(* ===== verification/Conf.v ===== *)
(** [src/halite/src/conf.c]: configuration files. The Lua interpreter is a parameter, the sandbox
    that [salt_conf_eval] sets up around it is modelled: its allocator with the memory limit, the
    count hook with the limit of instructions, and the table of names a chunk can use. What a
    chunk returns is converted to a TOML tree, as the C code does. *)

From S2P Require Import Prelude Paths Toml Pkg Tables World Util.

Definition CONF_MAX_DEPTH : nat := 64.

Definition luaL_typename (v : option lua_value) : string :=
  match v with
  | None => "nil"
  | Some (LStr _) => "string"
  | Some (LBool _) => "boolean"
  | Some (LInt _) | Some (LFloat _) => "number"
  | Some (LTable _ _) => "table"
  | Some (LOther n) => n
  end.

(** [lua_rawgeti] and [lua_getfield] on a table without metatables; [None] is [nil]. *)
Definition raw_geti (i : Z) (l : list (lua_key * lua_value)) : option lua_value :=
  option_map snd (List.find (fun p => match p.1 with KInt j => i =? j | _ => false end) l).
Definition get_field (k : string) (l : list (lua_key * lua_value)) : option lua_value :=
  option_map snd
    (List.find (fun p => match p.1 with KStr s => bool_decide (s = k) | _ => false end) l).

Definition str_keys (l : list (lua_key * lua_value)) : list string :=
  omap (fun p => match p.1 with KStr s => Some s | _ => None end) l.

(** The key loop of [convert_table]: no key but strings and indices up to the border. *)
Definition keys_ok (n : Z) (l : list (lua_key * lua_value)) : bool :=
  forallb (fun p => match p.1 with
                    | KStr _ => true
                    | KInt k => (1 <=? k) && (k <=? n)
                    | KOther => false
                    end) l.

Definition indices (n : Z) : list Z := map Z.of_nat (seq 1 (Z.to_nat n)).

(** The message of the failure, or the tree. [fuel] is what is left of [CONF_MAX_DEPTH]. The
    place [where] is truncated to 255 bytes for the fields of a table. *)
Fixpoint convert (fuel : nat) (v : option lua_value) (place : string) : option string + toml :=
  match fuel with
  | O => inl (Some (place ++s ": nested too deeply"))
  | S f =>
      match v with
      | Some (LStr s) => inr (salt_toml_new_string s)
      | Some (LBool b) => inr (salt_toml_new_bool b)
      | Some (LInt i) => inr (salt_toml_new_int i)
      | Some (LFloat t) => inl (Some (place ++s ": only integers are allowed, not " ++s t))
      | Some (LTable n l) =>
          let keys := str_keys l in
          if negb (keys_ok n l) ||
             (negb (bool_decide (keys = [])) && negb (Nat.eqb (length keys) (length l))) then
            inl (Some (place ++s ": a table must be either a list or have only string keys"))
          else if bool_decide (keys = []) then
            (fix items (l' : list Z) (acc : list toml) : option string + toml :=
              match l' with
              | [] => inr (TArr acc)
              | i :: l' =>
                  match convert f (raw_geti i l) (stake 255 (place ++s "[" ++s dec i ++s "]")) with
                  | inl e => inl e
                  | inr t => items l' (acc ++ [t])
                  end
              end) (indices n) []
          else
            (fix fields (ks : list string) (acc : toml) : option string + toml :=
              match ks with
              | [] => inr acc
              | k :: ks =>
                  match convert f (get_field k l) (stake 255 (place ++s "." ++s k)) with
                  | inl e => inl e
                  | inr t => match salt_toml_table_put acc k t with
                             | Some acc' => fields ks acc'
                             | None => inl None
                             end
                  end
              end) (sort_by string_le (map cstr keys)) (TTab [])
      | Some (LOther _) | None =>
          inl (Some (place ++s ": a " ++s luaL_typename v ++s " cannot be stored in configuration"))
      end
  end.

(** ** The sandbox: memory *)

Definition CONF_MEM_LIMIT : Z := 64 * 1024 * 1024.
Definition CONF_INSN_LIMIT : Z := 100000000.
Definition CONF_HOOK_STEP : Z := 10000.

(** [used] is a [size_t], [insns] a [long]. *)
Record conf_state := { used : Z; insns : Z }.

Definition with_used (u : Z) (st : conf_state) : conf_state := {| used := u; insns := insns st |}.
Lemma load_fields_spec root l : forall cfg, NoDup (map fd_member l) ->
  match load_fields root l cfg with
  | inr cfg' =>
      (forall f, f ∈ l -> exists v, loaded root f v /\
         member_value cfg' (fd_member f) = default (member_value cfg (fd_member f)) v) /\
      (forall m, m ∉ map fd_member l -> member_value cfg' m = member_value cfg m)
  | inl e => exists f, f ∈ l /\ (forall v, ~ loaded root f v) /\ e = type_error f
  end.
Proof.
  induction l as [|f l IH]; intros cfg Hnd; cbn [load_fields]; [split; set_solver|].
  inversion Hnd as [|? ? Hf Hnd']; subst. pose proof (load_field_spec root f cfg) as H.
  destruct (load_field root f cfg) as [e|cfg1]; [exists f; split; [by left|done]|].
  destruct H as (v & Hv & Hval & Hrest). specialize (IH cfg1 Hnd').
  destruct (load_fields root l cfg1) as [e|cfg2].
  { destruct IH as (g & Hg & HH). exists g. split; [by right|done]. }
  destruct IH as [IHl IHr]. split.
  - intros g [->|Hg]%elem_of_cons.
    + exists v. split; [done|]. by rewrite IHr.
    + destruct (IHl g Hg) as (w & Hw & E). exists w. split; [done|]. rewrite E, (Hrest (fd_member g)); [done|].
      intros Heq. apply Hf. rewrite <- Heq, list_elem_of_In. apply in_map. by rewrite <- list_elem_of_In.
  - intros m Hm. cbn [map] in Hm. rewrite IHr by set_solver. apply Hrest. set_solver.
Qed.

(** C30: Loading a file gives every field the file's value when the file has one and keeps it
    otherwise; it fails, with the field's message, exactly when some field's value in the file has
    the wrong type. *)
Theorem config_of_toml_spec (root : toml) (cfg : Config) :
  match config_of_toml root cfg with
  | inr cfg' => forall f, f ∈ fields -> exists v, loaded root f v /\
      member_value cfg' (fd_member f) = default (member_value cfg (fd_member f)) v
  | inl e => exists f, f ∈ fields /\ (forall v, ~ loaded root f v) /\ e = type_error f
  end.
Proof.
  unfold config_of_toml. pose proof (load_fields_spec root fields cfg fields_members_NoDup) as H.
  destruct (load_fields root fields cfg) as [e|cfg1]; [done|]. destruct H as [H _].
  intros f Hf. destruct (H f Hf) as (v & Hv & E). exists v. split; [done|]. rewrite <- E.
  unfold load_stratum. repeat case_match; by destruct (fd_member f).
Qed.

(** ** Sizes

    The doubles of [parse_size_mib] are exact on the integers that matter, so a size written in
    digits is read as itself. *)

(** ** Doubles *)

Lemma round_half_even_exact m d : 0 < d -> round_half_even (m * d) d = m.
Proof.
  intros Hd. unfold round_half_even. rewrite Z.div_mul, Z.mod_mul by lia. by destruct d.
Qed.

Lemma log2_bounds a k : 0 < a < 2 ^ k -> 0 <= Z.log2 a < k.
Proof. intros H. split; [apply Z.log2_nonneg|]. apply Z.log2_lt_pow2; lia. Qed.

(** A fraction over a power of two whose numerator has at most 53 significant bits is a double. *)
Lemma round_double_exact a i j : 0 < a < 2 ^ 53 -> 0 <= i <= 100 -> 0 <= j <= 100 ->
  round_double (a * 2 ^ i) (2 ^ j) =
    DFin (a * 2 ^ (52 - Z.log2 a)) (Z.log2 a + i - j - 52).
Proof.
  intros Ha Hi Hj. pose proof (log2_bounds _ _ Ha) as Hl. pose proof (Z.log2_spec a) as Hspec.
  assert (0 < 2 ^ i) as Hpi by (apply Z.pow_pos_nonneg; lia). unfold round_double.
  replace (a * 2 ^ i =? 0) with false by nia.
  rewrite Z.log2_mul_pow2, (Z.log2_pow2 j) by lia.
  set (l := Z.log2 a) in *. replace (i + l - j) with (l + i - j) by lia.
  assert (pow_le (2 ^ j) (l + i - j) (a * 2 ^ i) = true) as ->.
  { unfold pow_le. destruct (0 <=? l + i - j) eqn:E.
    - rewrite <- Z.pow_add_r by lia. replace (j + (l + i - j)) with (l + i) by lia.
      rewrite Z.pow_add_r by lia. nia.
    - rewrite <- Z.mul_assoc, <- Z.pow_add_r by lia. replace (i + - (l + i - j)) with (j - l) by lia.
      replace j with (l + (j - l)) at 1 by lia. rewrite Z.pow_add_r by lia.
      pose proof (Z.pow_pos_nonneg 2 (j - l)). nia. }
  replace (Z.max (l + i - j - 52) (-1074)) with (l + i - j - 52) by lia.
  assert (scaled (a * 2 ^ i) (2 ^ j) (- (l + i - j - 52)) = a * 2 ^ (52 - l)) as ->.
  { unfold scaled. destruct (0 <=? - (l + i - j - 52)) eqn:E.
    - rewrite <- Z.mul_assoc, <- Z.pow_add_r by lia.
      replace (i + - (l + i - j - 52)) with ((52 - l) + j) by lia.
      rewrite Z.pow_add_r, Z.mul_assoc by lia. apply round_half_even_exact. lia.
    - rewrite <- Z.pow_add_r by lia.
      replace i with ((52 - l) + (j + - - (l + i - j - 52))) at 1 by lia.
      rewrite Z.pow_add_r, Z.mul_assoc by lia. apply round_half_even_exact.
      apply Z.pow_pos_nonneg; lia. }
  replace (972 <=? l + i - j - 52) with false by lia.
  replace (971 =? l + i - j - 52) with false by lia. done.
Qed.

(** The double of an integer. *)
Definition dbl_of (n : Z) : dbl := DFin (n * 2 ^ (52 - Z.log2 n)) (Z.log2 n - 52).

Lemma round_double_int n j : 0 < n < 2 ^ 52 -> 0 <= j <= 100 ->
  round_double (n * 2 ^ j) (2 ^ j) = dbl_of n.
Proof.
  intros Hn Hj. assert (2 ^ 52 < 2 ^ 53) by done. rewrite round_double_exact by lia.
  unfold dbl_of. f_equal. lia.
Qed.
Definition cascade_inv (t : tables) (set work : list string) : Prop :=
  forall n who, n ∈ set -> (who, n) ∈ t_deps t -> salt_db_is_installed t who = true ->
    n ∈ work \/ who ∈ set.

Lemma cascade_loop_spec t f set work :
  (cascade_measure t set work < f)%nat -> cascade_inv t set work -> sset_sorted set ->
  let r := cascade_loop t f set work in
  (forall x, x ∈ set -> x ∈ r) /\ cascade_inv t r [] /\ sset_sorted r.
Proof.
  revert set work. induction f as [|f IH]; intros set work Hf Hinv Hs; [lia|].
  cbn [cascade_loop]. destruct work as [|n work]; [by split|].
  pose proof (cascade_fold t (salt_db_revdeps t n) set work) as Hfold.
  destruct (foldl _ (set, work) _) as [set' work']. cbn [fst snd] in Hfold.
  destruct Hfold as (H1 & H2 & H3 & H4 & H5 & H6).
  destruct (IH set' work') as (J1 & J2 & J3); [| |auto|].
  - unfold cascade_measure in *. simpl in Hf. lia.
  - intros m who Hm Hd Hi. destruct (H3 m Hm) as [Hm'|(?&?&?)]; [|by left].
    destruct (Hinv m who Hm' Hd Hi) as [[->|?]%elem_of_cons|?]; [|left; auto|right; auto].
    right. apply H4; [by apply elem_of_revdeps | done].
  - split; [auto|]. by split.
Qed.

(** The packages a cascading removal of [args] must take: [args] and, again and again, the
    installed packages that depend on one of them. *)
Inductive pulled (t : tables) (args : list string) : string -> Prop :=
| pulled_arg x : x ∈ args -> pulled t args x
| pulled_dep x n : pulled t args n -> (x, n) ∈ t_deps t -> salt_db_is_installed t x = true ->
    pulled t args x.

Lemma cascade_fold_pulled t args n l set work :
  pulled t args n -> (forall x, x ∈ l -> (x, n) ∈ t_deps t) ->
  (forall x, x ∈ set -> pulled t args x) -> (forall x, x ∈ work -> pulled t args x) ->
  let r := foldl (fun sw who => if negb (sset_mem who sw.1) && salt_db_is_installed t who
                                then (sset_insert who sw.1, who :: sw.2) else sw) (set, work) l in
  (forall x, x ∈ r.1 -> pulled t args x) /\ (forall x, x ∈ r.2 -> pulled t args x).
Proof.
  intros Hn. revert set work. induction l as [|w l IH]; intros set work Hl Hset Hwork;
    cbn [foldl fst snd]; [done|].
  destruct (negb (sset_mem w set) && salt_db_is_installed t w) eqn:E; [|apply IH; set_solver].
  apply andb_true_iff in E as [_ Hi].
  assert (pulled t args w) by (eapply pulled_dep; [exact Hn | apply Hl; left | done]).
  apply IH; [set_solver | |].
  - intros x [->|?]%elem_of_sset_insert; auto.
  - intros x [->|?]%elem_of_cons; auto.
Qed.
(* ===== verification/BootCmd.v ===== *)
(** [src/salt/cmd_deploy.cpp], continued: kernels kept and dropped after a transaction, the GRUB
    state machine (update, try, confirm), and the commands [history], [pin] and [boot]. *)

From S2P Require Import Prelude Paths Toml Pkg Repo Tables World Util Archive Conf Fetch Db Txn.
From S2P Require Import Deploy Cli Boot.

Definition show_change (c : txn_change) : string :=
  match ch_old c, ch_new c with
  | Some o, Some n => "       " ++s ch_name c ++s " " ++s o ++s " -> " ++s n ++s nl
  | None, Some n => "       + " ++s ch_name c ++s " " ++s n ++s nl
  | Some o, None => "       - " ++s ch_name c ++s " " ++s o ++s nl
  | None, None => ""
  end.

(** A decimal id and nothing after it. *)
Definition parse_id (s : string) : option Z :=
  let '(v, rest) := strtoll s in if sempty rest && (0 <? v) then Some v else None.

Section boot_cmd.
Context `{E : Env}.

Definition retain_one (src root r : string) : M unit :=
  let from := path_join src r in
  let to := path_join root r in
  let probe := if prefixb "usr/lib/modules/" r then path_join to "modules.dep" else to in
  let! f := salt_path_exists from in
  let! p := salt_path_exists probe in
  if negb f || p then ret tt
  else
    let! dir := salt_is_dir to in
    (if dir then
       let! rc := system ("rm -rf '" ++s to ++s "'") in
       if rc =? 0 then ret tt else err ("salt: cannot replace " ++s to ++s nl)
     else ret tt);;
    let! rc := system ("cp -a --reflink=auto '" ++s from ++s "' '" ++s to ++s "'") in
    if rc =? 0 then ret tt else err ("salt: cannot keep " ++s r ++s " as a fallback" ++s nl).

(** When the transaction took the running kernel away, it comes back from the snapshot. *)
Definition retain_running_kernel (o : Options) (ctx : salt_ctx) (txn_id : Z) : M unit :=
  if negb (bool_decide (o_root o = "/")) then ret tt else
  match env_machine with
  | None => ret tt
  | Some _ =>
      let! running := running_kernel (path_join (o_root o) "boot") in
      if negb (sempty running) then ret tt else
      let! snap := query (fun t => txn_snapshot t txn_id) in
      if sempty snap then ret tt else
      let src := if cx_use_btrfs ctx then path_join (cx_snapshot_dir ctx) snap
                 else path_join (path_join (cx_state_dir ctx) snap) "backup" in
      let! l := salt_boot_list_kernels (path_join src "boot") in
      let kernel := default "" (last (filter (fun k => kernel_release k = env_release) l)) in
      if sempty kernel then ret tt else
      let! initrd := initrd_for (path_join src "boot") kernel in
      each (retain_one src (o_root o))
        (["boot/" ++s kernel; "usr/lib/modules/" ++s env_release] ++
         (if sempty initrd then [] else ["boot/" ++s initrd]));;
      out ("boot: kept running kernel " ++s env_release ++s " as a fallback" ++s nl)
  end.

Definition drop_kernel (o : Options) (bootdir k : string) : M unit :=
  let! initrd := initrd_for bootdir k in
  unlink (path_join bootdir k);;
  (if sempty initrd then ret tt else unlink (path_join bootdir initrd);; ret tt);;
  let mods := path_join (o_root o) ("usr/lib/modules/" ++s kernel_release k) in
  let! dir := salt_is_dir mods in
  (if dir then
     let! rc := system ("rm -rf '" ++s mods ++s "'") in
     if rc =? 0 then ret tt else err ("salt: cannot remove " ++s mods ++s nl)
   else ret tt);;
  out ("boot: removed stale fallback kernel " ++s kernel_release k ++s nl).

Definition drop_stale_kernels (o : Options) (c : BootConf) : M unit :=
  if negb (bool_decide (o_root o = "/")) then ret tt else
  let bootdir := path_join (o_root o) "boot" in
  let! st := grub_state o c bootdir in
  let! running := running_kernel bootdir in
  let! newest := salt_boot_newest_kernel bootdir in
  let! l := salt_boot_list_kernels bootdir in
  each (fun k =>
    if bool_decide (k = running) || bool_decide (k = default "" newest) ||
       bool_decide (k = default_kernel st) || bool_decide (k = pending_kernel st)
    then ret tt
    else
      let! owner := query (fun t => salt_db_owner t ("boot/" ++s k)) in
      match owner with
      | Some _ => ret tt
      | None => drop_kernel o bootdir k
      end) l.

(** ** The GRUB state machine *)

(** The default and the pending kernel after an update, and whether the trial is armed. *)
Definition grub_next (st : BootState) (newest running : string) (after_rollback rearm : bool)
    : string * string * bool :=
  let def := if after_rollback then newest
             else if sempty (default_kernel st) then (if sempty running then newest else running)
             else default_kernel st in
  if after_rollback then (def, "", false)
  else if rearm then
    if bool_decide (newest = def) then (def, "", false) else (def, newest, true)
  else (def, pending_kernel st, try_armed st).

Definition grub_update (o : Options) (c : BootConf) (rootdir snapdir : string)
    (after_rollback rearm : bool) : M Z :=
  let bootdir := path_join rootdir "boot" in
  let! newest := salt_boot_newest_kernel bootdir in
  match newest with
  | None => err ("salt: no kernel found in " ++s bootdir ++s nl);; ret 1
  | Some newest =>
      let! st := grub_state o c bootdir in
      let! running := (if bool_decide (o_root o = "/") then running_kernel bootdir else ret "") in
      let '(def, pending, armed) := grub_next st newest running after_rollback rearm in
      let! rc := write_grub_cfg c rootdir snapdir def pending in
      if negb (rc =? 0) then ret rc else
      let envp := grubenv_path o c in
      let! esp := stat (dir_of envp) in
      if negb (bool_decide (o_root o = "/")) && match esp with None => true | Some _ => false end then
        out ("boot: wrote " ++s grub_cfg c ++s " (grubenv " ++s grubenv c ++s
             " not present under --root, skipped)" ++s nl);; ret 0
      else
        let! rc := grubenv_write envp (grub_kv def armed pending) in
        if negb (rc =? 0) then ret rc else
        (if negb (sempty pending) && armed then
           out ("boot: kernel " ++s kernel_release pending ++s
                " will be tried once on next boot (fallback " ++s kernel_release def ++s
                "); run `salt-ota confirm` after booting" ++s nl)
         else if rearm then out ("boot: default kernel " ++s kernel_release def ++s nl)
         else ret tt);;
        ret 0
  end.

Definition snapshots_of (o : Options) : string := path_join (o_root o) ".snapshots".

Definition grub_confirm (o : Options) (c : BootConf) : M Z :=
  let bootdir := path_join (o_root o) "boot" in
  let! st := grub_state o c bootdir in
  if sempty (pending_kernel st) then
    out ("boot: nothing to confirm (default kernel " ++s kernel_release (default_kernel st) ++s ")" ++s nl);;
    ret 0
  else
    let! running := running_kernel bootdir in
    if negb (bool_decide (running = pending_kernel st)) then
      if try_armed st then
        err ("salt: kernel " ++s kernel_release (pending_kernel st) ++s
             " is armed for the next boot; reboot before confirming" ++s nl);; ret 1
      else
        err ("salt: trial boot of kernel " ++s kernel_release (pending_kernel st) ++s
             " fell back to " ++s
             (if sempty running then "(unknown)" else kernel_release running) ++s "; keeping " ++s
             kernel_release (default_kernel st) ++s " as default (re-arm with `salt boot try`)" ++s nl);;
        write_grub_cfg c (o_root o) (snapshots_of o) (default_kernel st) "";;
        grubenv_write (grubenv_path o c) (grub_kv (default_kernel st) false "");;
        ret 1
    else
      let! rc := write_grub_cfg c (o_root o) (snapshots_of o) running "" in
      if negb (rc =? 0) then ret rc else
      let! rc := grubenv_write (grubenv_path o c) (grub_kv running false "") in
      if negb (rc =? 0) then ret rc else
      out ("boot: confirmed kernel " ++s kernel_release running ++s " as default" ++s nl);; ret 0.

Definition grub_try (o : Options) (c : BootConf) : M Z :=
  let bootdir := path_join (o_root o) "boot" in
  let! st := grub_state o c bootdir in
  let! newest := salt_boot_newest_kernel bootdir in
  let newest := default "" newest in
  if sempty newest || bool_decide (newest = default_kernel st) then
    out ("boot: no newer kernel to try (default " ++s kernel_release (default_kernel st) ++s ")" ++s nl);;
    ret 0
  else
    let def := if sempty (default_kernel st) then newest else default_kernel st in
    let! rc := write_grub_cfg c (o_root o) (snapshots_of o) def newest in
    if negb (rc =? 0) then ret rc else
    let! rc := grubenv_write (grubenv_path o c) (grub_kv def true newest) in
    if negb (rc =? 0) then ret rc else
    out ("boot: kernel " ++s kernel_release newest ++s " armed for one boot" ++s nl);; ret 0.

Definition grub_status (o : Options) (c : BootConf) : M Z :=
  let bootdir := path_join (o_root o) "boot" in
  let! st := grub_state o c bootdir in
  let! running := running_kernel bootdir in
  out ("loader:   grub" ++s nl);;
  out ("running:  " ++s (if sempty running then "(unknown)" else kernel_release running) ++s nl);;
  out ("default:  " ++s (if sempty (default_kernel st) then "(unset)"
                         else kernel_release (default_kernel st)) ++s nl);;
  out ("pending:  " ++s (if sempty (pending_kernel st) then "none"
                         else kernel_release (pending_kernel st)) ++s
       (if sempty (pending_kernel st) then ""
        else if try_armed st then " (armed for next boot)" else " (booted, awaiting confirm)") ++s nl);;
  ret (if sempty (pending_kernel st) then 0 else 3).

Definition boot_update_root (o : Options) (rootdir snapdir : string)
    (after_rollback boot_changed : bool) : M Z :=
  let! c := load_boot_conf rootdir in
  if bool_decide (loader c = "grub") then grub_update o c rootdir snapdir after_rollback boot_changed
  else if bool_decide (loader c = "tryboot") && boot_changed then
    tryboot_tool c rootdir "kernel-update" (if after_rollback then "rollback" else "")
  else ret 0.

Definition deploy_post_txn (o : Options) (ctx : salt_ctx) (txn_id : Z) : M Z :=
  salt_deploy_record ctx txn_id;;
  let! boot_changed := salt_deploy_root_changed ctx txn_id "boot/" in
  (if boot_changed then
     retain_running_kernel o ctx txn_id;;
     let! c := load_boot_conf (o_root o) in
     if bool_decide (loader c = "grub") then drop_stale_kernels o c else ret tt
   else ret tt);;
  let! keep := deploy_keep (o_root o) in
  salt_deploy_prune ctx (wrap32 keep);;
  boot_update_root o (o_root o) (cx_snapshot_dir ctx) false boot_changed.
(** ** Commands *)

Definition salt_error_line : M unit :=
  let! e := salt_last_error in err ("salt: " ++s e ++s nl).

(** [open_db_at]: whether the database opened. *)
Definition open_db_at (path : string) : M bool :=
  let! rc := salt_db_open path in
  if ok rc then ret true else salt_error_line;; ret false.

Definition register_current (o : Options) : M Z :=
  let! ctx := salt_ctx_init (o_root o) in
  let! rc := salt_db_open (cx_db_path ctx) in
  if negb (ok rc) then salt_error_line;; ret 1 else
  let! n := salt_db_txn_new "deploy" in
  match n with
  | inl _ => salt_error_line;; salt_db_close;; ret 1
  | inr txn_id =>
      let! snap := salt_snapshot_create ctx txn_id in
      (match snap with
       | inr s => salt_db_txn_set_snapshot txn_id s
       | inl rc => ret rc
       end);;
      salt_db_txn_finish txn_id "ok";;
      salt_deploy_record ctx txn_id;;
      out ("registered current deployment (transaction " ++s dec txn_id ++s ")" ++s nl);;
      salt_db_close;; ret 0
  end.

Definition print_deployment (cur : Z) (d : salt_deployment) : M unit :=
  let! m := salt_deploy_meta (d_id d) in
  let '(k, pinned) := match m with inr m => m | inl _ => (None, false) end in
  let kernel := match k with
                | None => "-"
                | Some k => if sempty (kernel_release k) then k else kernel_release k
                end in
  out ((if d_id d =? cur then "*" else " ") ++s (if pinned then "P" else " ") ++s " " ++s
       pad_right 5 (dec (d_id d)) ++s " " ++s pad_right 17 (fmt_time (d_time d)) ++s " " ++s
       pad_right 9 (d_op d) ++s " " ++s pad_right 7 (d_status d) ++s " " ++s pad_right 18 kernel ++s
       " " ++s (if has_snapshot d then default "" (d_snapshot d) else "-") ++s nl);;
  let! ch := salt_deploy_changes (d_id d) in
  match ch with
  | inr l => each (fun c => if sempty (show_change c) then ret tt else out (show_change c)) l
  | inl _ => ret tt
  end.

Definition cmd_deployments (o : Options) (args : list string) : M Z :=
  if existsb (fun a => negb (bool_decide (a = "--register-current"))) args then
    err ("usage: salt history [--register-current]" ++s nl);; ret 2
  else if negb (bool_decide (args = [])) then register_current o
  else
    let! opened := open_db_at (db_path_for o) in
    if negb opened then ret 1 else
    let! l := query salt_db_deployments in
    let! cur := query current_deployment in
    out ("   ID    DATE              OP        STATUS  KERNEL             SNAPSHOT" ++s nl);;
    each (print_deployment cur) l;;
    (if bool_decide (l = []) then out ("no deployments" ++s nl) else ret tt);;
    salt_db_close;; ret 0.

Definition is_unpin (a : string) : bool := bool_decide (a = "--unpin") || bool_decide (a = "-u").

Definition cmd_pin (o : Options) (args : list string) : M Z :=
  let unpin := existsb is_unpin args in
  let usage := err ("usage: salt pin [--unpin] <N>" ++s nl);; ret 2 in
  match List.filter (fun a => negb (is_unpin a)) args with
  | [a] =>
      match parse_id a with
      | None => usage
      | Some id =>
          let! opened := open_db_at (db_path_for o) in
          if negb opened then ret 1 else
          let! rc := salt_deploy_pin id (negb unpin) in
          (if ok rc then out ("deployment " ++s dec id ++s " " ++s
                              (if unpin then "unpinned" else "pinned (kept by pruning)") ++s nl)
           else salt_error_line);;
          salt_db_close;;
          ret (if ok rc then 0 else 1)
      end
  | _ => usage
  end.

Definition boot_usage : string := "usage: salt boot [status|update|try|confirm]" ++s nl.

Definition cmd_boot (o : Options) (args : list string) : M Z :=
  let sub := default "status" (head args) in
  let! c := load_boot_conf (o_root o) in
  if bool_decide (loader c = "none") then
    if bool_decide (sub = "status") then
      out ("loader:   none (no /etc/salt/boot.lua)" ++s nl);; ret 0
    else err ("salt: no boot loader configured in /etc/salt/boot.lua" ++s nl);; ret 1
  else if bool_decide (loader c = "tryboot") then
    if bool_decide (sub ∈ ["update"; "try"; "confirm"; "status"]) then
      tryboot_tool c (o_root o) ("kernel-" ++s sub) ""
    else err boot_usage;; ret 2
  else if negb (bool_decide (loader c = "grub")) then
    err ("salt: unknown boot loader '" ++s loader c ++s "' in boot.lua" ++s nl);; ret 1
  else if bool_decide (sub = "status") then grub_status o c
  else
    let! opened := open_db_at (db_path_for o) in
    if negb opened then ret 1 else
    let! rc := (if bool_decide (sub = "update") then
                  grub_update o c (o_root o) (snapshots_of o) false true
                else if bool_decide (sub = "try") then grub_try o c
                else if bool_decide (sub = "confirm") then grub_confirm o c
                else err boot_usage;; ret 2) in
    salt_db_close;; ret rc.
End boot_cmd.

======

• **EXERCISE REQUIREMENTS**: Lines that contain "cannot" are to be copied from the records above.

• **FINISHED TASK**:
          inl (Some (place ++s ": a " ++s luaL_typename v ++s " cannot be stored in configuration"))
       if rc =? 0 then ret tt else err ("salt: cannot replace " ++s to ++s nl)
    if rc =? 0 then ret tt else err ("salt: cannot keep " ++s r ++s " as a fallback" ++s nl).
     if rc =? 0 then ret tt else err ("salt: cannot remove " ++s mods ++s nl)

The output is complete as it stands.